→ **DATA SHOWN**

(** Both handlers succeed only on a good snapshot, with an owner map. *)
Lemma service_placement_inv s snap p :
  service_placement s snap = Ok p →
  0 ≤ effective_factor s snap ∧
  ∃ owners, AssignShardOwners (NodeID <$> ms_Nodes snap) (svc_shardCount s)
              (effective_factor s snap) = Some owners.
Proof.
  unfold service_placement. destruct (Z.ltb_spec (effective_factor s snap) 0); [done|].
  destruct (AssignShardOwners _ _ _) as [owners|]; [|done]. intros _. eauto.
Qed.

(** What a moment of the source must fit for its topology to be hashed without
    truncation. *)
Definition moment_small {T} `{!Source T} (s : Service) (t : T) : Prop :=
  Z.of_nat (length (ms_Nodes (source_Snapshot t))) < 2 ^ 32 ∧
  effective_factor s (source_Snapshot t) ≤ maxInt64 ∧
  Forall (fun n => short (NodeID n) ∧ short (Address n)) (ms_Nodes (source_Snapshot t)).

Lemma GetNodeList_inv {T} `{!Source T} (s : Service) (gate read : T) nl :
  0 < svc_shardCount s < 2 ^ 32 → moment_small s read → GetNodeList s gate read = Ok nl →
  ∃ owners, nl = served_nodes s (source_Snapshot read) owners ∧
    fi_wf (served_input s (source_Snapshot read) owners).
Proof.
  intros Hsc (Hl & Hf & Hs) Hok. unfold GetNodeList in Hok.
  apply result_bind_Ok in Hok as (snap & Hsn & Hok).
  apply service_snapshot_Ok in Hsn as (Hgate & -> & Hg).
  apply result_bind_Ok in Hok as (p & Hp & Hok).
  destruct (service_placement_inv _ _ _ Hp) as (Hr & o & Ho). exists o.
  destruct (served_handlers s (source_Snapshot read) o Hg Hsc Hl ltac:(lia) Ho gate read eq_refl Hgate)
    as [H1 _].
  unfold GetNodeList in H1. rewrite (proj2 (service_snapshot_Ok gate read _)) in H1 by done.
  cbn [mbind result_bind] in H1. rewrite Hp in H1. cbn [mbind result_bind] in H1.
  split; [congruence|]. by apply served_input_wf; try lia.
Qed.

Lemma GetShardMap_inv {T} `{!Source T} (s : Service) (gate read : T) sm :
  0 < svc_shardCount s < 2 ^ 32 → moment_small s read → GetShardMap s gate read = Ok sm →
  ∃ owners, sm = served_shards s (source_Snapshot read) owners ∧
    wire_owners (svc_shardCount s) (Some <$> owners) = owners ∧
    fi_wf (served_input s (source_Snapshot read) owners).
Proof.
  intros Hsc (Hl & Hf & Hs) Hok. unfold GetShardMap in Hok.
  apply result_bind_Ok in Hok as (snap & Hsn & Hok).
  apply service_snapshot_Ok in Hsn as (Hgate & -> & Hg).
  apply result_bind_Ok in Hok as (p & Hp & Hok).
  destruct (service_placement_inv _ _ _ Hp) as (Hr & o & Ho). exists o.
  destruct (served_handlers s (source_Snapshot read) o Hg Hsc Hl ltac:(lia) Ho gate read eq_refl Hgate)
    as [_ H2].
  unfold GetShardMap in H2. rewrite (proj2 (service_snapshot_Ok gate read _)) in H2 by done.
  cbn [mbind result_bind] in H2. rewrite Hp in H2. cbn [mbind result_bind] in H2.
  split; [congruence|]. split; [by eapply wire_owners_id; try lia|].
  by apply served_input_wf; try lia.
Qed.

(** ** Properties *)

(** C1: end to end, a client learns exactly the router's placement of exactly the
    source's nodes: for any source that keeps its law, once the gate is open both
    RPCs succeed, and [topology.Fetch] against them accepts at the first pass and
    installs the node addresses, the rendezvous shard map, the owner map, the
    agreed factor, the generation and the leader the service published. *)
Theorem service_end_to_end {T} `{!Source T} (reachable : T → Prop) `{!LawfulSource T reachable}
    {E} (s : Service) (t : T)
  (Hreach : reachable t)
  (Hgate : source_Readiness ≫= (fun ready => ready t) = None)
  (Hshards : 0 < svc_shardCount s < 2 ^ 32)
  (Hlen : Z.of_nat (length (ms_Nodes (source_Snapshot t))) < 2 ^ 32)
  (Hfactor : match ms_ReplicationFactor (source_Snapshot t) with
             | Some agreed => 0 ≤ agreed < maxInt64
             | None => 0 ≤ svc_replicationFactor s < maxInt64
             end) :
  let snap := source_Snapshot t in
  let ids := NodeID <$> ms_Nodes snap in
  let factor := match ms_ReplicationFactor snap with
                | Some agreed => agreed | None => svc_replicationFactor s end in
  ∃ nl sm owners,
    GetNodeList s t t = Ok nl ∧ GetShardMap s t t = Ok sm ∧
    AssignShardOwners ids (svc_shardCount s) factor = Some owners ∧
    ∃ installed, Fetch (fun _ => MkAttempt (E := E) None (Ok nl) (Ok sm)) = Ok installed ∧
      ShardMap installed = AssignShards ids (svc_shardCount s) ∧ Owners installed = owners ∧
      Nodes installed = list_to_map ((fun n => (NodeID n, Address n)) <$> ms_Nodes snap) ∧
      ShardCount installed = svc_shardCount s ∧ Generation installed = ms_Generation snap ∧
      ReplicationFactor installed = u32 factor ∧
      (RaftLeaderID installed, RaftTerm installed) = service_leader s.
Proof.
  cbn zeta. set (snap := source_Snapshot t) in *.
  change (match ms_ReplicationFactor snap with
          | Some agreed => agreed | None => svc_replicationFactor s end) with (effective_factor s snap).
  assert (0 ≤ effective_factor s snap < maxInt64) as Hf
    by (unfold effective_factor; by destruct (ms_ReplicationFactor snap)).
  pose proof (lawful_nodes t Hreach : snapshot_good snap) as Hgood.
  destruct (AssignShardOwners_total (NodeID <$> ms_Nodes snap) (svc_shardCount s)
    (effective_factor s snap)) as (owners & Howners & _);
    [unfold in_i64, maxInt64 in *; lia|lia|].
  assert (0 ≤ effective_factor s snap ≤ maxInt64) as Hrf by lia.
  destruct (served_handlers s snap owners Hgood Hshards Hlen Hrf Howners t t eq_refl Hgate) as [H1 H2].
  exists (served_nodes s snap owners), (served_shards s snap owners), owners. split_and!; try done.
  exists (served_snapshot s snap owners).
  split; [unfold Fetch; cbn; by rewrite accept_served|].
  unfold served_snapshot. cbn -[Fingerprint]. rewrite wire_pairs. split_and!; try done.
  by destruct (service_leader s).
Qed.

Definition example_service : Service := MkService 4 1 (Some ("cp-0", 3)).
Definition example_view : view := view_run 512 map_to_list (take 2 example_history).

Lemma service_end_to_end_witness :
  ∃ nl sm installed,
    GetNodeList example_service example_view example_view = Ok nl ∧
    GetShardMap example_service example_view example_view = Ok sm ∧
    Fetch (fun _ => MkAttempt (E := unit) None (Ok nl) (Ok sm)) = Ok installed ∧
    ShardMap installed = AssignShards ["node-0"; "node-1"] 4.
Proof.
  destruct (service_end_to_end (E := unit) view_reachable example_service example_view)
    as (nl & sm & owners & H1 & H2 & _ & installed & H3 & H4 & _).
  - exists 512, map_to_list, (take 2 example_history). split; [intros; reflexivity|reflexivity].
  - reflexivity.
  - cbn. lia.
  - vm_compute. reflexivity.
  - vm_compute. split; congruence.
  - exists nl, sm, installed. split_and!; [exact H1|exact H2|exact H3|].
    etrans; [exact H4|]. vm_compute. reflexivity.
Defined.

→ **THE PROBLEM**
Please give back the listing in full; each line must match exactly.

→ **WRITTEN ANSWER**
(** Both handlers succeed only on a good snapshot, with an owner map. *)
Lemma service_placement_inv s snap p :
  service_placement s snap = Ok p →
  0 ≤ effective_factor s snap ∧
  ∃ owners, AssignShardOwners (NodeID <$> ms_Nodes snap) (svc_shardCount s)
              (effective_factor s snap) = Some owners.
Proof.
  unfold service_placement. destruct (Z.ltb_spec (effective_factor s snap) 0); [done|].
  destruct (AssignShardOwners _ _ _) as [owners|]; [|done]. intros _. eauto.
Qed.

(** What a moment of the source must fit for its topology to be hashed without
    truncation. *)
Definition moment_small {T} `{!Source T} (s : Service) (t : T) : Prop :=
  Z.of_nat (length (ms_Nodes (source_Snapshot t))) < 2 ^ 32 ∧
  effective_factor s (source_Snapshot t) ≤ maxInt64 ∧
  Forall (fun n => short (NodeID n) ∧ short (Address n)) (ms_Nodes (source_Snapshot t)).

Lemma GetNodeList_inv {T} `{!Source T} (s : Service) (gate read : T) nl :
  0 < svc_shardCount s < 2 ^ 32 → moment_small s read → GetNodeList s gate read = Ok nl →
  ∃ owners, nl = served_nodes s (source_Snapshot read) owners ∧
    fi_wf (served_input s (source_Snapshot read) owners).
Proof.
  intros Hsc (Hl & Hf & Hs) Hok. unfold GetNodeList in Hok.
  apply result_bind_Ok in Hok as (snap & Hsn & Hok).
  apply service_snapshot_Ok in Hsn as (Hgate & -> & Hg).
  apply result_bind_Ok in Hok as (p & Hp & Hok).
  destruct (service_placement_inv _ _ _ Hp) as (Hr & o & Ho). exists o.
  destruct (served_handlers s (source_Snapshot read) o Hg Hsc Hl ltac:(lia) Ho gate read eq_refl Hgate)
    as [H1 _].
  unfold GetNodeList in H1. rewrite (proj2 (service_snapshot_Ok gate read _)) in H1 by done.
  cbn [mbind result_bind] in H1. rewrite Hp in H1. cbn [mbind result_bind] in H1.
  split; [congruence|]. by apply served_input_wf; try lia.
Qed.

Lemma GetShardMap_inv {T} `{!Source T} (s : Service) (gate read : T) sm :
  0 < svc_shardCount s < 2 ^ 32 → moment_small s read → GetShardMap s gate read = Ok sm →
  ∃ owners, sm = served_shards s (source_Snapshot read) owners ∧
    wire_owners (svc_shardCount s) (Some <$> owners) = owners ∧
    fi_wf (served_input s (source_Snapshot read) owners).
Proof.
  intros Hsc (Hl & Hf & Hs) Hok. unfold GetShardMap in Hok.
  apply result_bind_Ok in Hok as (snap & Hsn & Hok).
  apply service_snapshot_Ok in Hsn as (Hgate & -> & Hg).
  apply result_bind_Ok in Hok as (p & Hp & Hok).
  destruct (service_placement_inv _ _ _ Hp) as (Hr & o & Ho). exists o.
  destruct (served_handlers s (source_Snapshot read) o Hg Hsc Hl ltac:(lia) Ho gate read eq_refl Hgate)
    as [_ H2].
  unfold GetShardMap in H2. rewrite (proj2 (service_snapshot_Ok gate read _)) in H2 by done.
  cbn [mbind result_bind] in H2. rewrite Hp in H2. cbn [mbind result_bind] in H2.
  split; [congruence|]. split; [by eapply wire_owners_id; try lia|].
  by apply served_input_wf; try lia.
Qed.

(** ** Properties *)

(** C1: end to end, a client learns exactly the router's placement of exactly the
    source's nodes: for any source that keeps its law, once the gate is open both
    RPCs succeed, and [topology.Fetch] against them accepts at the first pass and
    installs the node addresses, the rendezvous shard map, the owner map, the
    agreed factor, the generation and the leader the service published. *)
Theorem service_end_to_end {T} `{!Source T} (reachable : T → Prop) `{!LawfulSource T reachable}
    {E} (s : Service) (t : T)
  (Hreach : reachable t)
  (Hgate : source_Readiness ≫= (fun ready => ready t) = None)
  (Hshards : 0 < svc_shardCount s < 2 ^ 32)
  (Hlen : Z.of_nat (length (ms_Nodes (source_Snapshot t))) < 2 ^ 32)
  (Hfactor : match ms_ReplicationFactor (source_Snapshot t) with
             | Some agreed => 0 ≤ agreed < maxInt64
             | None => 0 ≤ svc_replicationFactor s < maxInt64
             end) :
  let snap := source_Snapshot t in
  let ids := NodeID <$> ms_Nodes snap in
  let factor := match ms_ReplicationFactor snap with
                | Some agreed => agreed | None => svc_replicationFactor s end in
  ∃ nl sm owners,
    GetNodeList s t t = Ok nl ∧ GetShardMap s t t = Ok sm ∧
    AssignShardOwners ids (svc_shardCount s) factor = Some owners ∧
    ∃ installed, Fetch (fun _ => MkAttempt (E := E) None (Ok nl) (Ok sm)) = Ok installed ∧
      ShardMap installed = AssignShards ids (svc_shardCount s) ∧ Owners installed = owners ∧
      Nodes installed = list_to_map ((fun n => (NodeID n, Address n)) <$> ms_Nodes snap) ∧
      ShardCount installed = svc_shardCount s ∧ Generation installed = ms_Generation snap ∧
      ReplicationFactor installed = u32 factor ∧
      (RaftLeaderID installed, RaftTerm installed) = service_leader s.
Proof.
  cbn zeta. set (snap := source_Snapshot t) in *.
  change (match ms_ReplicationFactor snap with
          | Some agreed => agreed | None => svc_replicationFactor s end) with (effective_factor s snap).
  assert (0 ≤ effective_factor s snap < maxInt64) as Hf
    by (unfold effective_factor; by destruct (ms_ReplicationFactor snap)).
  pose proof (lawful_nodes t Hreach : snapshot_good snap) as Hgood.
  destruct (AssignShardOwners_total (NodeID <$> ms_Nodes snap) (svc_shardCount s)
    (effective_factor s snap)) as (owners & Howners & _);
    [unfold in_i64, maxInt64 in *; lia|lia|].
  assert (0 ≤ effective_factor s snap ≤ maxInt64) as Hrf by lia.
  destruct (served_handlers s snap owners Hgood Hshards Hlen Hrf Howners t t eq_refl Hgate) as [H1 H2].
  exists (served_nodes s snap owners), (served_shards s snap owners), owners. split_and!; try done.
  exists (served_snapshot s snap owners).
  split; [unfold Fetch; cbn; by rewrite accept_served|].
  unfold served_snapshot. cbn -[Fingerprint]. rewrite wire_pairs. split_and!; try done.
  by destruct (service_leader s).
Qed.

Definition example_service : Service := MkService 4 1 (Some ("cp-0", 3)).
Definition example_view : view := view_run 512 map_to_list (take 2 example_history).

Lemma service_end_to_end_witness :
  ∃ nl sm installed,
    GetNodeList example_service example_view example_view = Ok nl ∧
    GetShardMap example_service example_view example_view = Ok sm ∧
    Fetch (fun _ => MkAttempt (E := unit) None (Ok nl) (Ok sm)) = Ok installed ∧
    ShardMap installed = AssignShards ["node-0"; "node-1"] 4.
Proof.
  destruct (service_end_to_end (E := unit) view_reachable example_service example_view)
    as (nl & sm & owners & H1 & H2 & _ & installed & H3 & H4 & _).
  - exists 512, map_to_list, (take 2 example_history). split; [intros; reflexivity|reflexivity].
  - reflexivity.
  - cbn. lia.
  - vm_compute. reflexivity.
  - vm_compute. split; congruence.
  - exists nl, sm, installed. split_and!; [exact H1|exact H2|exact H3|].
    etrans; [exact H4|]. vm_compute. reflexivity.
Defined.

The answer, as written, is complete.